Os resultados descritos na revista EBioMedicine indicam, dessa forma, uma condição que foge à regra nos idosos estudados. “Coletivamente, esses dados sugerem que os centenários abrigam sistemas imunológicos únicos e altamente funcionais que se adaptaram com sucesso a um histórico de enfermidades, permitindo a obtenção de uma longevidade excepcional”, avaliam os pesquisadores.
Mas Mussi reitera que esse quadro também é uma combinação de fatores diversos, como hábitos saudáveis ao longo da vida, incluindo a velhice. “Na prática, se observa que, para chegar aos 100 anos, os idosos passam melhor pelas infecções, mas isso sempre deve ser atribuído ao estilo de vida que essa pessoa teve”, afirma a geriatra. “Geralmente, centenários são pessoas de hábitos saudáveis: sempre fizeram atividade física, tiveram boa alimentação, não apresentam vícios e têm baixos níveis de estresse.”

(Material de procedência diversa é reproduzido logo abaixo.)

Lemma released_stale ms : forall ids m,
  m ∈ ms -> stale env m = true ->
  released env ms ids !! match_id m = None.
Proof.
  induction ms as [|m0 ms IH]; intros ids m Hin Hst.
  - by apply elem_of_nil in Hin.
  - unfold released. cbn [fold_left]. apply elem_of_cons in Hin as [->|Hin].
    + rewrite Hst. apply released_None. apply lookup_delete_eq.
    + by apply IH.
Qed.

Lemma released_other ms : forall ids id,
  (forall m, m ∈ ms -> stale env m = true -> match_id m <> id) ->
  released env ms ids !! id = ids !! id.
Proof.
  induction ms as [|m0 ms IH]; intros ids id H; [done|].
  unfold released. cbn [fold_left].
  change (released env ms (if stale env m0 then delete (match_id m0) ids
                           else ids) !! id = ids !! id).
  rewrite IH.
  - destruct (stale env m0) eqn:Hst; [|done].
    apply lookup_delete_ne. apply H; [by left|done].
  - intros m Hin. apply H. by right.
Qed.

(** A tag leaves the map during the loop only as the tag of a stale
    record. *)
Lemma released_inv ms : forall ids id v,
  ids !! id = Some v -> released env ms ids !! id = None ->
  exists m, m ∈ ms /\ stale env m = true /\ match_id m = id.
Proof.
  induction ms as [|m0 ms IH]; intros ids id v Hin Hout.
  - unfold released in Hout. simpl in Hout. congruence.
  - unfold released in Hout. cbn [fold_left] in Hout.
    destruct (stale env m0) eqn:Hst.
    + destruct (decide (match_id m0 = id)) as [Heq|Hne].
      * exists m0. split; [by left|done].
      * destruct (IH (delete (match_id m0) ids) id v) as (m & ? & ? & ?);
          [by rewrite lookup_delete_ne|done|].
        exists m. split; [by right|done].
    + destruct (IH ids id v) as (m & ? & ? & ?); [done|done|].
      exists m. split; [by right|done].
Qed.

Lemma restoreQuotas_read q :
  readOk env (log q) = true ->
  restoreQuotas env q
  = restore_loop env (FindAllSubmatch restore_re (file q))
      (add_event EvReadFile q).
Proof.
  intros H. unfold restoreQuotas, ReadFile, bind, gets, modify, ret.
  simpl. by rewrite H.
Qed.

Lemma restoreQuotas_unread q :
  readOk env (log q) = false ->
  restoreQuotas env q
  = (Some (ErrFile EvReadFile), add_event EvReadFile q).
Proof.
  intros H. unfold restoreQuotas, ReadFile, bind, gets, modify, ret.
  simpl. by rewrite H.
Qed.

(** What [restoreQuotas] does to the project id map: each tag keeps its
    entry or is the tag of a stale record of the file. *)
Lemma restoreQuotas_projectIds q id :
  projectIds (snd (restoreQuotas env q)) !! id = projectIds q !! id \/
  (projectIds (snd (restoreQuotas env q)) !! id = None /\
   exists m, m ∈ FindAllSubmatch restore_re (file q) /\
             stale env m = true /\ match_id m = id).
Proof.
  destruct (readOk env (log q)) eqn:Hread.
  - rewrite restoreQuotas_read by done.
    destruct (restore_loop env _ (add_event EvReadFile q)) as [err q'] eqn:H.
    apply restore_loop_trace in H
      as (processed & rest & newcalls & Hms & _ & _ & Hids & _).
    cbn [file projectIds add_event snd] in *. rewrite Hids.
    destruct (decide (Exists (fun m => stale env m = true /\ match_id m = id)
                        processed)) as [Hex|Hno].
    + right. apply Exists_exists in Hex as (m & Hin & Hst & <-).
      split; [by apply released_stale|].
      exists m. rewrite Hms. split; [|done]. apply elem_of_app. by left.
    + left. apply released_other. intros m Hin Hst Heq.
      apply Hno. apply Exists_exists. by exists m.
  - rewrite restoreQuotas_unread by done. by left.
Qed.

End WithEnv.
End restore_facts.

(** ** Operations in sequence, the scan, and files of blocks *)

Import strconv strings quota_facts allocator_facts block_facts restore_facts.
(** [int(s)] for a [str]: [None] for [ValueError]. *)
Definition int (e : env) (s : string) : option Z :=
  if all_chars is_ascii s then PyStr.int_of_str s else int_beyond_ascii e s.

(** The strings [s] with [s.lower() == 'нет']: each letter in either
    case. *)
Definition NET : list string :=
  [ "нет"; "неТ"; "нЕт"; "нЕТ"; "Нет"; "НеТ"; "НЕт"; "НЕТ" ].

Definition lower_is_net (s : string) : bool := existsb (String.eqb s) NET.

(** [not task_id] for [data.get('task_id')] *)
Definition no_id (v : option Z) : bool :=
  match v with
  | Some n => n =? 0
  | None => true
  end.

(** [not photo_path] for [data.get('photo_path')] *)
Definition no_path (v : option string) : bool :=
  match v with
  | Some p => negb (Py.truthy p)
  | None => true
  end.

(** [data.get('image')] *)
Definition get_image (d : Fsm.data) : option string :=
  match Fsm.image d with
  | Some v => v
  | None => None
  end.

(** The lists that the task menu and the quest menu are built from. *)
Definition task_list (tasks : list Task.t) (d : DB) : list nav.task_entry :=
  map (fun t =>
         nav.mkTaskEntry (Task.id t) (Task.title t)
           (match first (filter_by
                           (fun s => (Submission.task_id s =? Task.id t)
                                     && Submission.is_approved s)
                           (submissions d)) with
            | Some _ => true
            | None => false
            end))
    tasks.

Definition quest_list (d : DB) : list nav.quest_entry :=
  map (fun q =>
         nav.mkQuestEntry (Quest.id q) (Quest.title q)
           (count (tasks_of_quest (Quest.id q) d)))
    (filter_by Quest.is_active (quests d)).
(* ===== verification/Binary64.v ===== *)
(** * IEEE-754 binary64 arithmetic, the semantics of JavaScript numbers

    Every arithmetic operator of [script.js] ([/], [*], [-]) computes on
    binary64 values with round-to-nearest, ties-to-even.  This file gives
    that semantics exactly, on rationals: [round] maps an exact result to
    the nearest double (precision 53, least exponent -1074), [rnd] adds
    overflow to the infinities, and [num] is the type of JavaScript
    numbers.  Signed zero is not distinguished: the program only divides
    by non-zero constants and prints numbers, and [-0] prints as [0]. *)

From Stdlib Require Import ZArith QArith Qround Qpower Qabs Lqa Lia Morphisms.
From S2P Require Import Prelude.

Local Open Scope Q_scope.

(** ** Powers of two and binary magnitude *)

Definition pow2 (e : Z) : Q := Qpower (2 # 1) e.

(** [mag x] is [floor (log2 x)] for [x > 0]: computed from the bit lengths
    of numerator and denominator, then corrected by one comparison. *)
Definition mag (x : Q) : Z :=
  let k0 := (Z.log2 (Qnum x) - Z.log2 (Zpos (Qden x)))%Z in
  if Qlt_le_dec x (pow2 k0) then (k0 - 1)%Z else k0.

(** Round half to even of a rational, to an integer. *)
Definition rne (q : Q) : Z :=
  let f := Qfloor q in
  match Qcompare (q - inject_Z f) (1 # 2) with
  | Lt => f
  | Gt => (f + 1)%Z
  | Eq => if Z.even f then f else (f + 1)%Z
  end.

(** The exponent of the last significand bit of [x]: 53 bits of precision,
    gradual underflow below [2^-1022]. *)
Definition fexp (x : Q) : Z := Z.max (mag x - 52) (-1074).

Definition round_pos (x : Q) : Q :=
  let e := fexp x in Qred (inject_Z (rne (x * pow2 (- e))) * pow2 e).

(** Rounding to the nearest double, without overflow. *)
Definition round (x : Q) : Q :=
  match Qcompare x 0 with
  | Gt => round_pos x
  | Lt => - round_pos (- x)
  | Eq => 0
  end.

(** ** JavaScript numbers *)

Inductive num : Type :=
| Fin (q : Q)
| PInf
| NInf
| NaN.

(** The largest power of two above every finite double. *)
Definition overflow_bound : Q := pow2 1024.

(** The IEEE result of an exact value: round, then overflow to infinity. *)
Definition rnd (x : Q) : num :=
  let r := round x in
  if Qle_bool overflow_bound r then PInf
  else if Qle_bool r (- overflow_bound) then NInf
  else Fin r.

(** ** Powers of two *)

Lemma pow2_pos (e : Z) : 0 < pow2 e.
Proof. apply Qpower_0_lt. reflexivity. Qed.

Lemma pow2_plus (a b : Z) : pow2 (a + b) == pow2 a * pow2 b.
Proof. apply Qpower_plus. discriminate. Qed.

Lemma pow2_Z (e : Z) : (0 <= e)%Z -> pow2 e == inject_Z (2 ^ e).
Proof. intros He. unfold pow2. rewrite (Zpower_Qpower 2 e He). reflexivity. Qed.

Lemma pow2_lt_mono (a b : Z) : (a < b)%Z -> pow2 a < pow2 b.
Proof. intros H. apply Qpower_lt_compat_l; [exact H | reflexivity]. Qed.

Lemma pow2_le_mono (a b : Z) : (a <= b)%Z -> pow2 a <= pow2 b.
Proof. intros H. apply Qpower_le_compat_l; [exact H | discriminate]. Qed.

(** A power [2^(i-j)] as a fraction of integers. *)
Lemma pow2_sub (i j : Z) : (0 <= i)%Z -> (0 <= j)%Z ->
  pow2 (i - j) == (2 ^ i) # (Z.to_pos (2 ^ j)).
Proof.
  intros Hi Hj. unfold Z.sub. rewrite pow2_plus, pow2_Z by exact Hi.
  unfold pow2. rewrite Qpower_opp, <- (Zpower_Qpower 2 j Hj).
  assert (Hp : (0 < 2 ^ j)%Z) by (apply Z.pow_pos_nonneg; lia).
  unfold Qeq, Qmult, Qinv, inject_Z; simpl.
  destruct (2 ^ j)%Z eqn:E; try lia. simpl. lia.
Qed.

#[export] Hint Resolve pow2_pos pow2_lt_mono pow2_le_mono : js.

(** ** Binary magnitude *)

Lemma Qmake_le_pow2 (n : Z) (d : positive) (i j : Z) : (0 <= i)%Z -> (0 <= j)%Z ->
  (n # d) <= pow2 (i - j) <-> (n * 2 ^ j <= 2 ^ i * Zpos d)%Z.
Proof.
  intros Hi Hj. rewrite (pow2_sub i j Hi Hj). unfold Qle; simpl.
  rewrite Z2Pos.id by (apply Z.pow_pos_nonneg; lia). reflexivity.
Qed.

Lemma Qmake_lt_pow2 (n : Z) (d : positive) (i j : Z) : (0 <= i)%Z -> (0 <= j)%Z ->
  (n # d) < pow2 (i - j) <-> (n * 2 ^ j < 2 ^ i * Zpos d)%Z.
Proof.
  intros Hi Hj. rewrite (pow2_sub i j Hi Hj). unfold Qlt; simpl.
  rewrite Z2Pos.id by (apply Z.pow_pos_nonneg; lia). reflexivity.
Qed.

Lemma pow2_le_Qmake (n : Z) (d : positive) (i j : Z) : (0 <= i)%Z -> (0 <= j)%Z ->
  pow2 (i - j) <= (n # d) <-> (2 ^ i * Zpos d <= n * 2 ^ j)%Z.
Proof.
  intros Hi Hj. rewrite (pow2_sub i j Hi Hj). unfold Qle; simpl.
  rewrite Z2Pos.id by (apply Z.pow_pos_nonneg; lia). lia.
Qed.
(** X18. Every action ends.  Whatever the stages throw, [actionThread]
    leaves the profiler finished and reports success exactly when it
    finishes with the code [None]; with a status monitor,
    [loaderHasFinished] is called once, as the last call, with the code the
    action finishes with, and without one it is not called.  An exception
    that is not an [ActionError] is reported as [UnhandledException], and
    the assertion in its handler fails. *)
Theorem actionThread_always_finishes
        (stageWork : Profiler.Stage -> outcome unit) (mon : bool)
        (action : Action) :
  actionIsValid action = true ->
  let run := actionThread stageWork mon action freshWorker in
  let p := profiler (fst run) in
  Profiler.currStage p = Profiler.Finished /\
  (Profiler.wasSuccessful p = true <-> snd run = ErrNone) /\
  (if mon
   then last (calls (fst run)) (StageCalled Profiler.Finished) =
          LoaderHasFinished (snd run) /\
        existsb isFinishEvent (removelast (calls (fst run))) = false
   else existsb isFinishEvent (calls (fst run)) = false) /\
  (forall x,
     stageWork (last (stagesCalled (calls (fst run))) Profiler.Finished) =
       Throws x ->
     (forall code, x <> ActionError code) ->
     snd run = UnhandledException /\ Profiler.assertionFailed p = true).
Proof.
  intros Hvalid run p.
  assert (Hrun : actionThread stageWork mon action freshWorker = run)
    by reflexivity.
  clearbody run.
  destruct action; try discriminate Hvalid; destruct mon;
    unfold_worker_in Hrun; cbn -[actionWillFinish] in Hrun;
    stage_step_any stageWork Hrun Profiler.Stage1;
    stage_step_any stageWork Hrun Profiler.Stage2a;
    stage_step_any stageWork Hrun Profiler.Stage2b;
    stage_step_any stageWork Hrun Profiler.Stage3;
    stage_step_any stageWork Hrun Profiler.Stage4a;
    stage_step_any stageWork Hrun Profiler.Stage4b;
    stage_step_any stageWork Hrun Profiler.Stage5;
    stage_step_any stageWork Hrun Profiler.Stage6;
    stage_step_any stageWork Hrun Profiler.Stage7;
    match type of Hrun with
    | (fst (actionWillFinish ?m ?c ?w), _) = _ =>
        pose proof (actionWillFinish_fst m c w) as (H1 & H2 & H3 & H4)
    end;
    subst run; subst p; cbn [fst snd];
    (split; [exact H1|]); (split; [exact H2|]);
    rewrite H3; (split;
      [first [rewrite last_last, removelast_last; split; reflexivity
             |rewrite app_nil_r; reflexivity]|]);
    rewrite stagesCalled_app; cbn; thrown_leaf.
Qed.
(** * Archiver for Google Photos: the archival pipeline of [gparch.py]

    A shallow embedding of the naming helpers ([safe_mkdir], [auto_mkdir],
    [auto_filename]), the download worker ([download_media_item]), the
    pool-draining loop ([download]), the item processor
    ([process_media_items]), the listing loops ([list_media_items],
    [list_albums], [list_shared_albums], [search_favorites]) and the
    functions that archive the library, the favourites and the albums
    ([download_library], [download_favorites], [download_single_album],
    [download_all_albums], [download_all_shared_albums]) of
    [src/gparch.py], with the properties the archive relies on.

    Conventions.  The file system is a finite map from path to node, the
    [media] table is the list of its rows in insertion order, the remote
    service, the operating system's refusals and the XMP toolkit are fields
    of an environment record.  Python exceptions are values of [exn]; a
    computation that may raise returns a [result].  A Python [str] is
    held as its UTF-8 encoding, with lengths, indices and slices counted
    in code points.  Python's recursion is taken as unbounded (the
    interpreter's recursion limit is not modelled). *)

From Stdlib Require Import Ascii.
From stdpp Require Import gmap strings list pretty.


(** ** Python strings *)

Module Py.

(** A Python [str] is a sequence of code points.  It is held here as its
UTF-8 encoding; lengths, indices and slices count code points, as
Python's do. *)

(** [str(n)] for a non-negative integer. *)
Definition str (n : nat) : string := pretty n.

(** The byte continues a code point: it has the form [10xxxxxx]. *)
Definition continuation (a : Ascii.ascii) : bool :=
match a with
| Ascii.Ascii _ _ _ _ _ _ b6 b7 => b7 && negb b6
end.

(** [len(s)] *)
Fixpoint len (s : string) : nat :=
match s with
| EmptyString => 0
| String a s' => if continuation a then len s' else S (len s')
end.

(** The first [k] code points of [s]. *)
Fixpoint take (k : nat) (s : string) : string :=
match s with
| EmptyString => EmptyString
| String a s' =>
if continuation a then String a (take k s')
else
match k with
| O => EmptyString
| S k' => String a (take k' s')
end
end.

(** [s] without its first [k] code points. *)
Fixpoint drop (k : nat) (s : string) : string :=
match s with
| EmptyString => EmptyString
| String a s' =>
if continuation a then drop k s'
else
match k with
| O => s
| S k' => drop k' s'
end
end.

(** [s] is one code point. *)
Definition one_char (s : string) : bool :=
match s with
| EmptyString => false
| String a s' => negb (continuation a) && Nat.eqb (len s') 0
end.

(** A slice bound as Python normalises it: a negative bound counts from
the end, and the result is clamped to [0 .. len]. *)
Definition bound (len : nat) (i : Z) : nat :=
if (i <? 0)%Z then Z.to_nat (Z.max 0 (i + Z.of_nat len))
else Nat.min (Z.to_nat i) len.

(** [s[:i]] *)
Definition slice_to (s : string) (i : Z) : string :=
take (bound (len s) i) s.

(** [s[i:]] *)
Definition slice_from (s : string) (i : Z) : string :=
drop (bound (len s) i) s.

(** [s.rfind(c)] for a one-character needle of the ASCII range: the
highest index of [c] in [s], or [-1].  [i] is the index of the first
code point of [s]. *)
Fixpoint rfind_from (c : Ascii.ascii) (s : string) (i : Z) : Z :=
match s with
| EmptyString => (-1)%Z
| String a s' =>
if continuation a then rfind_from c s' i
else
let r := rfind_from c s' (i + 1)%Z in
if (0 <=? r)%Z then r
else if Ascii.eqb a c then i else (-1)%Z
end.

Definition rfind (c : Ascii.ascii) (s : string) : Z := rfind_from c s 0%Z.

(** [needle in s] for strings. *)
Definition contains (needle s : string) : bool :=
match String.index 0 needle s with
| Some _ => true
| None => false
end.

(** The character [c] occurs in [s]. *)
Fixpoint has_char (c : Ascii.ascii) (s : string) : bool :=
match s with
| EmptyString => false
| String a s' => Ascii.eqb a c || has_char c s'
end.

End Py.

(** ** Exceptions and results *)

Inductive exn :=
  | KeyError (key : string)
  | TypeError
  | OSError (path : string)
  | ConnectionError
  | XMPError
  | ValueError.

Inductive result (A : Type) :=
  | Ok (a : A)
  | Raise (e : exn).
Arguments Ok {A} a.
Arguments Raise {A} e.

#[global] Instance result_bind : MBind result := λ A B k r,
  match r with
  | Ok a => k a
  | Raise e => Raise e
  end.

#[global] Instance result_ret : MRet result := λ A a, Ok a.

(** ** The file system *)

Inductive node :=
  | File (data : string)
  | Dir.

#[global] Instance node_eq_dec : EqDecision node.
Proof. solve_decision. Defined.

Abbreviation filesystem := (gmap string node).

(** [os.path.exists] *)
Definition path_exists (σ : filesystem) (p : string) : bool :=
  match σ !! p with
  | Some _ => true
  | None => false
  end.

(** [os.path.isfile] *)
Definition isfile (σ : filesystem) (p : string) : bool :=
  match σ !! p with
  | Some (File _) => true
  | _ => false
  end.

(** ** Searching the first free candidate name

    [auto_mkdir] and [auto_filename] both recurse on [instance] until the
    candidate name is free.  [first_free] is that search; [fuel] bounds the
    recursion depth. *)

Fixpoint first_free (occupied : string → bool) (cand : nat → string)
    (fuel instance : nat) : option nat :=
  match fuel with
  | O => None
  | S fuel' =>
      if occupied (cand instance) then
        first_free occupied cand fuel' (S instance)
      else Some instance
  end.

(** ** [auto_mkdir] and [auto_filename] *)

Definition mkdir_candidate (path : string) (instance : nat) : string :=
  match instance with
  | O => path
  | S _ => path +:+ " (" +:+ Py.str instance +:+ ")"
  end.

Definition filename_candidate (path : string) (instance : nat) : string :=
  match instance with
  | O => path
  | S _ =>
      let extension_index := Py.rfind "."%char path in
      Py.slice_to path extension_index +:+ " (" +:+ Py.str instance +:+ ")"
        +:+ Py.slice_from path extension_index
  end.

Section Naming.

(** [os.path.abspath], which depends on the working directory, and the
paths the operating system refuses to create (missing parent,
permissions, full disk). *)
Variable abspath : string → string.
Variable os_refuses : string → bool.

(** [os.mkdir] *)
Definition os_mkdir (σ : filesystem) (p : string) : result filesystem :=
if path_exists σ p || os_refuses p then Raise (OSError p)
else Ok (<[p := Dir]> σ).
(** Two slots taken and the main goroutine waiting for one: a worker
    can step. *)
Lemma X13_witness :
  ∃ g s', step three twoSlots client worlds g saturated = Some s'.
Proof.
  apply (X13_no_deadlock three twoSlots client worlds saturated).
  - discriminate.
  - reflexivity.
  - exists saturating. vm_compute. reflexivity.
  - vm_compute. reflexivity.
  - vm_compute. discriminate.
Defined.

Lemma X14_witness :
  ((∀ g, step three twoSlots client worlds g saturated = None) → terminated saturated)
  ∧ ∃ schedule s',
      run three twoSlots client worlds schedule saturated = Some s' ∧ terminated s'.
Proof.
  apply (X14_runs_end_in_normal_termination three twoSlots client worlds saturated).
  - reflexivity.
  - apply worlds_do_not_panic. by right.
  - exists saturating. vm_compute. reflexivity.
Defined.

(** The worker of the one video panics: the process crashes and nothing
    is printed. *)
Lemma X15_witness :
  main after_crashing ≠ MReturned ∧ printed after_crashing = None
  ∧ ((ConcurrencyLimit defaultConfig < 0)%Z
     ∨ ∃ i, panics [videoA] defaultConfig client (λ _, contentless) i).
Proof.
  apply (X15_crash_prints_nothing [videoA] defaultConfig client (λ _, contentless)
           after_crashing).
  - exists crashing. vm_compute. reflexivity.
  - vm_compute. reflexivity.
Defined.

Lemma X16_witness : ¬ terminated after_crashing.
Proof.
  apply (X16_panic_prevents_termination [videoA] defaultConfig client (λ _, contentless)
           after_crashing 0).
  - exists videoA. eexists. split; [reflexivity|]. vm_compute. reflexivity.
  - exists crashing. vm_compute. reflexivity.
Defined.

(** The same video twice: both entries are the same result. *)
Lemma X17_witness :
  length (printed_entries after_doubled) = length twice
  ∧ (∀ i v, twice !! i = Some v →
            ∃ r j, printed_entries after_doubled !! i = Some (Found r)
                   ∧ twice !! j = Some (Details r) ∧ ID (Details r) = ID v
                   ∧ result_of defaultConfig client worlds j (Details r) r)
  ∧ (∀ i j v v', twice !! i = Some v → twice !! j = Some v' → ID v = ID v' →
                 printed_entries after_doubled !! i = printed_entries after_doubled !! j).
Proof.
  apply (X17_duplicates_share_one_result twice defaultConfig client worlds after_doubled).
  - exists doubled. vm_compute. reflexivity.
  - split; vm_compute; reflexivity.
Defined.

Lemma X18_witness :
  semaphore after_reversed = 0 ∧ wg after_reversed = 0%Z
  ∧ resultsChannel after_reversed = []
  ∧ workers after_reversed = replicate (length three) WExited.
Proof.
  apply (X18_nothing_left_at_termination three defaultConfig client worlds after_reversed).
  - exists reversed. vm_compute. reflexivity.
  - split; vm_compute; reflexivity.
Defined.

Lemma X19_witness :
  size (allResults after_doubled) ≤ length twice
  ∧ ∀ k r, allResults after_doubled !! k = Some r →
           ∃ i, twice !! i = Some (Details r) ∧ k = ID (Details r)
                ∧ result_of defaultConfig client worlds i (Details r) r.
Proof.
  apply (X19_map_within_the_videos twice defaultConfig client worlds after_doubled).
  exists doubled. vm_compute. reflexivity.
Defined.

Lemma X20_witness :
  ∃ s', step three twoSlots client worlds (GWorker 0) saturated = Some s'
        ∧ (∀ r, WRun videoA = WSend r →
                crashed s' = false
                ∧ resultsChannel s' = resultsChannel saturated ++ [r])
        ∧ (∀ e, WRun videoA = WRelease e →
                crashed s' = false ∧ S (semaphore s') = semaphore saturated).
Proof.
  apply (X20_workers_never_wait three twoSlots client worlds saturated 0 (WRun videoA)).
  - discriminate.
  - exists saturating. vm_compute. reflexivity.
  - vm_compute. reflexivity.
  - vm_compute. discriminate.
  - vm_compute. reflexivity.
  - discriminate.
Defined.

Lemma X21_witness :
  successfulSummaries skipped_report = 0%Z
  ∧ videosWithErrors skipped_report = Z.of_nat (length [videoA]).
Proof.
  apply (X21_no_client_counts_every_video_as_error [videoA] defaultConfig None worlds
           after_skipped skipped_report).
  - reflexivity.
  - exists single. vm_compute. reflexivity.
  - split; vm_compute; reflexivity.
  - vm_compute. reflexivity.
Defined.

Lemma X22_witness :
  (0 ≤ successfulSummaries reversed_report ∧ 0 ≤ videosWithErrors reversed_report
   ∧ successfulSummaries reversed_report + videosWithErrors reversed_report
     ≤ Z.of_nat (length three))%Z.
Proof.
  apply (X22_counts_within_total three defaultConfig client worlds
           after_reversed reversed_report).
  - exists reversed. vm_compute. reflexivity.
  - split; vm_compute; reflexivity.
  - vm_compute. reflexivity.
Defined.


(** Two pages, three videos and an item without details. *)
Lemma X25_witness :
  Forall (λ v, ID v ≠ "") three
  ∧ ∃ responses,
      chain twoPages "PL" 0 "" responses
      ∧ length responses = 2
      ∧ three = concat (page_videos <$> responses).
Proof.
  apply (X25_listing_is_read_to_the_end twoPages "PL" 5 three 2).
  vm_compute. reflexivity.
Defined.

Lemma X26_witness :
  getPlaylistVideos twoPages "PL" 2
  = Some (concat (page_videos <$> [firstPage; secondPage]), None,
          length [firstPage; secondPage]).
Proof.
  apply (X26_listing_that_ends_is_returned twoPages "PL" [firstPage; secondPage] 2).
  - simpl. split; [reflexivity|]. split; [discriminate|]. split; reflexivity.
  - simpl. lia.
Defined.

Segundo George J. Murphy, também autor sênior do estudo, as descobertas fornecem uma base para investigar os mecanismos de resiliência imunológica que podem ser tornar um alvo para a terapêutica do envelhecimento saudável e outros processos com efeitos semelhantes. “Os centenários e sua longevidade excepcional fornecem um projeto de como podemos viver vidas mais produtivas e saudáveis. Esperamos continuar a aprender tudo o que pudermos sobre resiliência contra doenças e a extensão do período de saúde de uma pessoa”, afirma, em nota.